Personal information
- Full name: John Walter Carruthers
- Date of birth: 29 November 1901
- Place of birth: Fulham, England
- Date of death: 10 November 1947 (aged 45)
- Place of death: Brighton, England
- Height: 5 ft 8 in (1.73 m)
- Position(s): Half back, centre forward

Senior career*
- Years: Team / Apps / (Gls)
- Southdown Athletic
- 1929–1930: Eastbourne / 9 / (5)
- Brighton Corporation Tramways
- 1926–1934: Brighton & Hove Albion / 23 / (9)
- 1934–193?: Brighton Corporation Tramways

= Jack Carruthers =

English footballer

John Walter Carruthers (29 November 1901 – 10 November 1947) was an English professional footballer who played as a half back or centre forward in the Football League for Brighton & Hove Albion.

==Life and career==
Carruthers was born in 1901 in Fulham, London, where his father was a greengrocer.
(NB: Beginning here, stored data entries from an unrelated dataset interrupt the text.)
(* ===== verification/Contracts.v ===== *)
(** * What a handler owes

    The obligations of one request, whatever the components answer: [duty] is what it holds at a moment,
    [permits] when a call is allowed, [after] what the call changes, and [possible] the
    answers that the components promise.  [obeys p d Q] says that no run of [p] from [d] makes a call that is not
    permitted, and that what it returns satisfies [Q]. *)
From S2P Require Import Prelude Programs Types Config Metrics GoIO Pending Replication Services Publish Handlers.
From Stdlib Require Import String.
#[local] Open Scope Z_scope.

Record duty := mkDuty {
  du_slot : option slotKind;
  du_admitted : option Z;
  du_reserved : option (nat * Z);
  du_entry : option (string * loc);
  du_accepted : list Message;
  du_spread : bool;
  du_confirmed : bool;
  du_response : option response;
}.
#[export] Instance duty_settable : Settable duty := fun r => mkDuty (du_slot r) (du_admitted r) (du_reserved r) (du_entry r) (du_accepted r)
  (du_spread r) (du_confirmed r) (du_response r).
#[export] Instance set_du_slot : Setter du_slot := ltac:(derive_setter).
#[export] Instance set_du_admitted : Setter du_admitted := ltac:(derive_setter).
#[export] Instance set_du_reserved : Setter du_reserved := ltac:(derive_setter).
#[export] Instance set_du_entry : Setter du_entry := ltac:(derive_setter).
#[export] Instance set_du_accepted : Setter du_accepted := ltac:(derive_setter).
#[export] Instance set_du_spread : Setter du_spread := ltac:(derive_setter).
#[export] Instance set_du_confirmed : Setter du_confirmed := ltac:(derive_setter).
#[export] Instance set_du_response : Setter du_response := ltac:(derive_setter).

Definition idle : duty := mkDuty None None None None [] false false None.

(** Nothing is held. *)
Definition discharged (d : duty) : Prop := du_slot d = None /\ du_admitted d = None /\ du_reserved d = None /\ du_entry d = None.

Section Contract.
Context (cfg : Config) (r : request).

(** ** Who may call *)

(** The credentials of the path, as the configuration means them. *)
Definition presents (token previous : string) : Prop :=
  (token <> "" /\ hr_header r "Authorization" = "Bearer " +:+ token) \/ (token <> "" /\ previous <> "" /\ hr_header r "Authorization" = "Bearer " +:+ previous).
Definition entitled : Prop :=
  let '(required, previous, username, password) := credentials cfg (hr_path r) in
  (required = "" /\ username = "") \/ presents required previous \/ (username <> "" /\ hr_basicAuth r = Some (username, password)).
Definition fromPeer : Prop :=
  cfg_PeerToken cfg <> "" /\ hr_header r "Spruce-Cluster-ID" = cfg_ClusterID cfg /\
  (hr_header r "Spruce-Peer-Token" = cfg_PeerToken cfg \/ (cfg_PreviousPeerToken cfg <> "" /\ hr_header r "Spruce-Peer-Token" = cfg_PreviousPeerToken cfg)).

(** ** What may be accepted *)

(** A publication of this request within the limits of the configuration. *)
Record publication (m : Message) : Prop := {
  pu_topic : validTopic (m_Topic m) = true;
  pu_key : slen (m_Key m) <= maxHeaders;
  pu_type : exists contentType, m_Headers m = contentHeaders contentType /\ slen contentType <= maxHeaders;
  pu_payload : llen (m_Payload m) <= cfg_MaxMessage cfg;
  pu_new : m_Origin m = "" /\ m_Sequence m = 0;
  pu_life : exists now ttl, (ttl = cfg_DefaultTTL cfg \/ 0 < ttl <= cfg_MaxTTL cfg) /\ m_CreatedAt m = unixMilli now /\ m_ExpiresAt m = unixMilli (now + ttl);
}.

(** A copy that a peer sent. *)
Definition replica (sequenced : bool) (m : Message) : Prop :=
  validTopic (m_Topic m) = true /\ sizeOf m <= cfg_CacheBytes cfg /\ (exists now, m_ExpiresAt m <= unixMilli (now + cfg_MaxTTL cfg)) /\
  (sequenced = true -> m_Origin m <> "" /\ m_Sequence m <> 0).

(** ** Calls *)

(** A publication that is accepted is reserved for a peer first, where it need not be confirmed by one. *)
Definition reservedFor (d : duty) (bytes : Z) : Prop :=
  match du_reserved d with Some (_, n) => n = bytes | None => cfg_Peers cfg = [] \/ ackMode r <> "local" end.
Definition mayPublish (d : duty) : Prop := entitled /\ is_Some (du_admitted d) /\ du_accepted d = [] /\ du_response d = None.

(** An answer says what happened. *)
Definition honest (d : duty) (resp : response) : Prop :=
  match rs_body resp with
  | publishedBody id replicated duplicate =>
    rs_status resp = 202 /\ (ackMode r = "one-peer" -> du_confirmed d = true) /\
    ((exists m, du_accepted d = [m] /\ m_ID m = id /\ du_spread d = true /\ (replicated = true -> du_confirmed d = true)) \/ (du_accepted d = [] /\ duplicate = true))
  | availableBody id replicated copies degraded duplicate =>
    rs_status resp = 202 /\ ackMode r = "available" /\ (replicated = true -> du_confirmed d = true) /\ degraded = bool_decide (copies < llen (cfg_Peers cfg) + 1) /\
    du_spread d = true /\ ((exists m, du_accepted d = [m] /\ m_ID m = id) \/ (du_accepted d = [] /\ duplicate = true))
  | idsBody ids => rs_status resp = 202 /\ ids = m_ID <$> du_accepted d /\ du_spread d = true
  | errorBody code => 400 <= rs_status resp < 600 /\ (du_accepted d = [] \/ (code = "peer_ack_unavailable" /\ ackMode r = "one-peer" /\ du_confirmed d = false))
  | wireBody _ | checkpointsBody _ | frontiersBody _ => fromPeer
  | noBody => du_accepted d = []
  end.

Definition permits {X} (e : service X) (d : duty) : Prop :=
  match e with
  | sNow | sCount _ | sDraining | sReady => True
  | sRespond resp => du_response d = None /\ du_reserved d = None /\ du_entry d = None /\ honest d resp
  | sSlot kind => du_slot d = None
  | sFreeSlot kind => du_slot d = Some kind
  | sAcquire bytes => entitled /\ du_admitted d = None
  | sRelease bytes => du_admitted d = Some bytes
  | sPressured _ _ | sNextID => entitled
  | sBegin key id _ _ => entitled /\ is_Some (du_admitted d) /\ du_entry d = None /\ key = id
  | sEntryID _ | sReplicated _ | sCacheGet _ | sReplicateOne _ | sReplicateAvailable _ => entitled
  | sMarkReplicated _ => entitled /\ du_confirmed d = true
  | sSetExpires e _ => exists key, du_entry d = Some (key, e)
  | sFinish key (Some e) accepted replicated => du_entry d = Some (key, e) /\ (accepted = true <-> du_accepted d <> []) /\ (replicated = true -> du_confirmed d = true)
  | sFinish _ None _ _ => du_entry d = None
  | sWaitReplication _ => mayPublish d /\ du_reserved d = None
  | sReleaseReservation (Some p) bytes => du_reserved d = Some (p, bytes) /\ du_accepted d = []
  | sReleaseReservation None _ => du_reserved d = None
  | sAccept m => mayPublish d /\ publication m /\ reservedFor d (sizeOf m) /\ du_entry d = None
  | sAcceptIdempotent m _ => mayPublish d /\ publication m /\ reservedFor d (sizeOf m) /\ exists e, du_entry d = Some (m_ID m, e)
  | sAcceptBatch messages =>
    (mayPublish d /\ Forall publication messages /\ Forall (fun m => sizeOf m <= cfg_CacheBytes cfg) messages /\ (cfg_Peers cfg = [] \/ exists p, du_reserved d = Some (p, batchBytes messages)))
    \/ (fromPeer /\ Forall (replica false) messages)
  | sEnqueue messages reserved =>
    du_accepted d = messages /\ du_spread d = false /\ match reserved with Some p => du_reserved d = Some (p, batchBytes messages) | None => du_reserved d = None end
  | sMarkUnsafe _ _ => fromPeer
  | sAcceptReplicas messages | sAcceptRepair messages => fromPeer /\ Forall (replica true) messages
  | sBuffered _ | sPage _ _ | sCheckpoints | sFrontiers | sGaps => fromPeer
  | sRemoveAcks ids | sApplyNacks ids => (entitled \/ fromPeer) /\ llen ids <= 1024 /\ Forall (fun id => 0 < slen id <= 64) ids
  | sCheckpointsFor _ => entitled
  | sApplyCheckpoints checkpoints => fromPeer /\ llen checkpoints <= 1024 /\ Forall (fun c => validCheckpoint c = true) checkpoints
  | sBroadcast action a => (entitled \/ fromPeer) /\ 0 < llen (ar_DeliveryIDs a) + llen (ar_Checkpoints a) /\ llen (ar_DeliveryIDs a) <= 1024 /\ llen (ar_Checkpoints a) <= 1024
  | sHas _ => entitled
  | sOther digestHandler => fromPeer
  | sOther _ => entitled
  end.

(** What a call changes. *)
Definition after {X} (e : service X) : X -> duty -> duty :=
  match e in service X return X -> duty -> duty with
  | sRespond resp => fun _ d => d <| du_response := Some resp |>
  | sSlot kind => fun ok d => if ok then d <| du_slot := Some kind |> else d
  | sFreeSlot kind => fun _ d => d <| du_slot := None |>
  | sAcquire bytes => fun ok d => if ok then d <| du_admitted := Some bytes |> else d
  | sRelease _ => fun _ d => d <| du_admitted := None |>
  | sBegin key _ _ _ => fun answer d => match answer with inr (e, true) => d <| du_entry := Some (key, e) |> | _ => d end
  | sFinish _ (Some _) _ _ => fun _ d => d <| du_entry := None |>
  | sWaitReplication bytes => fun p d => match p with Some p => d <| du_reserved := Some (p, bytes) |> | None => d end
  | sReleaseReservation (Some _) _ => fun _ d => d <| du_reserved := None |>
  | sAccept _ | sAcceptIdempotent _ _ => fun answer d => match answer with inr (m, _) => d <| du_accepted := [m] |> | inl _ => d end
  | sAcceptBatch _ => fun answer d => match answer with inr messages => if bool_decide (is_Some (du_admitted d)) then d <| du_accepted := messages |> else d | inl _ => d end
  | sReplicateOne _ => fun ok d => if ok then (d <| du_spread := true |>) <| du_confirmed := true |> else d
  | sReplicateAvailable _ => fun copies d => (d <| du_spread := true |>) <| du_confirmed := bool_decide (1 < copies) |>
  | sEnqueue _ _ => fun _ d => (d <| du_spread := true |>) <| du_reserved := None |>
  | sOther _ => fun _ d => d <| du_response := Some (mkResponse 200 [] noBody) |>
  | _ => fun _ d => d
  end.

(** ** What the components promise *)
Definition sameMessage (m m' : Message) : Prop :=
  m_ID m' = m_ID m /\ m_Topic m' = m_Topic m /\ m_Key m' = m_Key m /\ m_Headers m' = m_Headers m /\ m_Payload m' = m_Payload m /\ sizeOf m' = sizeOf m.

Definition possible {X} (e : service X) : X -> Prop :=
  match e in service X return X -> Prop with
  | sNextID => fun id => slen id <= 64
  | sWaitReplication _ => fun p => cfg_Peers cfg = [] -> p = None
  | sAccept m | sAcceptIdempotent m _ => fun answer => match answer with inr (m', _) => sameMessage m m' | inl _ => True end
  | sAcceptBatch messages => fun answer => match answer with inr messages' => Forall2 sameMessage messages messages' | inl _ => True end
  | sRemoveAcks ids | sCheckpointsFor ids => fun checkpoints => llen checkpoints <= llen ids
  | _ => fun _ => True
  end.

Definition obeys {A} (p : prog A) (d : duty) (Q : A -> duty -> Prop) : Prop :=
  Programs.obeys (@permits) (@after) (fun _ e _ => possible e) p d Q.

Lemma obeys_mono {A} (p : prog A) d (Q R : A -> duty -> Prop) : (forall a d, Q a d -> R a d) -> obeys p d Q -> obeys p d R.
Proof. apply Programs.program_mono. Qed.
Lemma obeys_bind {A B} (p : prog A) (f : A -> prog B) d (Q : B -> duty -> Prop) : obeys p d (fun a d' => obeys (f a) d' Q) -> obeys (pbind p f) d Q.
Proof. apply Programs.program_bind. Qed.
Lemma obeys_call {X} (e : service X) d (Q : X -> duty -> Prop) : permits e d -> (forall x, possible e x -> Q x (after e x d)) -> obeys (call e) d Q.
Proof. intros Hp Hx. split; [exact Hp|exact Hx]. Qed.
Lemma obeys_seq {A B} (p : prog A) (f : A -> prog B) d (P : A -> duty -> Prop) Q : obeys p d P -> (forall a d', P a d' -> obeys (f a) d' Q) -> obeys (pbind p f) d Q.
Proof. apply Programs.program_seq. Qed.
End Contract.

#[global] Arguments obeys cfg r {A} p d Q : simpl never.
#[global] Arguments respond : simpl never.
#[global] Arguments call : simpl never.
#[global] Arguments honest : simpl never.
Lemma actions_lane cfg p a action : actions_ok cfg p a -> lane_ok (laneOf action p) (ghostLane action a).
Proof. intros [_ _ _ Ha Hn]. unfold laneOf, ghostLane. by destruct (bool_decide _). Qed.
Lemma actions_nonneg cfg p a action : actions_ok cfg p a -> 0 <= zsum (ac_held a) /\ 0 <= laneBytes (laneOf action p) (ghostLane action a) <= p_actionBytes p - zsum (ac_held a).
Proof.
  intros [Eb Hh _ Ha Hn]. pose proof (laneBytes_nonneg _ _ Ha). pose proof (laneBytes_nonneg _ _ Hn). pose proof (zsum_nonneg _ Hh).
  unfold laneOf, ghostLane. destruct (bool_decide _); lia.
Qed.

(** One queue and the bytes that are held change. *)
Lemma actions_set cfg p p' a action q l held bytes : actions_ok cfg p a -> lane_ok q l -> Forall (fun n => 0 <= n) held ->
  p_acks p' = p_acks (setLane action q p) -> p_nacks p' = p_nacks (setLane action q p) -> p_actionBytes p' = bytes ->
  bytes = p_actionBytes p + (zsum held - zsum (ac_held a)) + (laneBytes q l - laneBytes (laneOf action p) (ghostLane action a)) -> bytes <= cfg_ActionQueueBytes cfg ->
  actions_ok cfg p' ((setGhost action l a) <| ac_held := held |>).
Proof.
  intros [Eb Hh Hm Ha Hn] L Hh' Ea En Ep Es Hle. unfold laneOf, ghostLane, setLane, setGhost in *. destruct (bool_decide _); cbn in *; split; cbn; rewrite ?Ea, ?En, ?Ep; try done; lia.
Qed.
Lemma laneOf_set action q p : laneOf action (setLane action q p) = q.
Proof. unfold laneOf, setLane. by destruct (bool_decide _). Qed.
Lemma setLane_id action p : setLane action (laneOf action p) p = p.
Proof. unfold laneOf, setLane. destruct (bool_decide _); by destruct p. Qed.
Lemma setGhost_id action a : setGhost action (ghostLane action a) a = a.
Proof. unfold ghostLane, setGhost. destruct (bool_decide _); by destruct a. Qed.
Lemma ghostLane_set action l a : ghostLane action (setGhost action l a) = l.
Proof. unfold ghostLane, setGhost. by destruct (bool_decide _). Qed.
Lemma setLane_bytes action q p : p_actionBytes (setLane action q p) = p_actionBytes p.
Proof. unfold setLane. by destruct (bool_decide _). Qed.
Lemma setGhost_held action l a : ac_held (setGhost action l a) = ac_held a.
Proof. unfold setGhost. by destruct (bool_decide _). Qed.

Section Steps.
Context {W : Type} (i : nat).
Abbreviation RS := (replication W).
Implicit Types (s : RS) (a : actions).

Definition actionView (s : RS) : Config * option (list actionBatch * list actionBatch * Z * string) :=
  (rp_cfg s, (fun p => (p_acks p, p_nacks p, p_actionBytes p, p_url p)) <$> rp_peers s !! i).

Inductive astep : RS * actions -> RS * actions -> Prop :=
| as_claim s a bytes s' : 0 <= bytes < 2 ^ 62 -> claimAction i bytes s = Some (true, s') -> astep (s, a) (s', a <| ac_held := bytes :: ac_held a |>)
| as_unclaim s a bytes held s' : ac_held a ≡ₚ bytes :: held -> addAction i (- bytes) s = Some (tt, s') -> astep (s, a) (s', a <| ac_held := held |>)
| as_send s a action b held s' : sound b -> ac_held a ≡ₚ ab_bytes b :: held -> trySendAction i action b s = Some (true, s') ->
    astep (s, a) (s', (setGhost action ((ghostLane action a) <| la_queued := la_queued (ghostLane action a) ++ [b] |>) a) <| ac_held := held |>)
| as_receive s a action b rest l s' p : rp_peers s !! i = Some p -> laneOf action p = b :: rest -> receiveAction i action s = Some (Some b, s') ->
    lstep (b :: rest, ghostLane action a) (rest, l) -> astep (s, a) (s', setGhost action l a)
| as_resume s a action l p : rp_peers s !! i = Some p -> lstep (laneOf action p, ghostLane action a) (laneOf action p, l) -> astep (s, a) (s, setGhost action l a)
| as_finish s a action g s' : la_open (ghostLane action a) = Some g -> addAction i (- ga_bytes g) s = Some (tt, s') -> astep (s, a) (s', setGhost action (finished g (ghostLane action a)) a)
| as_other s a s' : actionView s' = actionView s -> astep (s, a) (s', a).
After six years in the Army, he settled in Brighton where he worked for Southdown buses and Brighton Corporation Tramways, and played football for their works teams as well as for Eastbourne. He appeared occasionally for Brighton & Hove Albion's reserve team from 1926 onwards, and made three first-team appearances in 1929 before turning professional in 1930. Originally a wing half, he scored eight goals in twelve Third Division South matches as an emergency centre forward in the 1930–31 season. Carruthers left the club in 1934, and served in the Army throughout the Second World War, after which he returned to Brighton and worked as a chromium plater. He died in the town two years later at the age of 45, and is buried at Brighton and Preston Cemetery.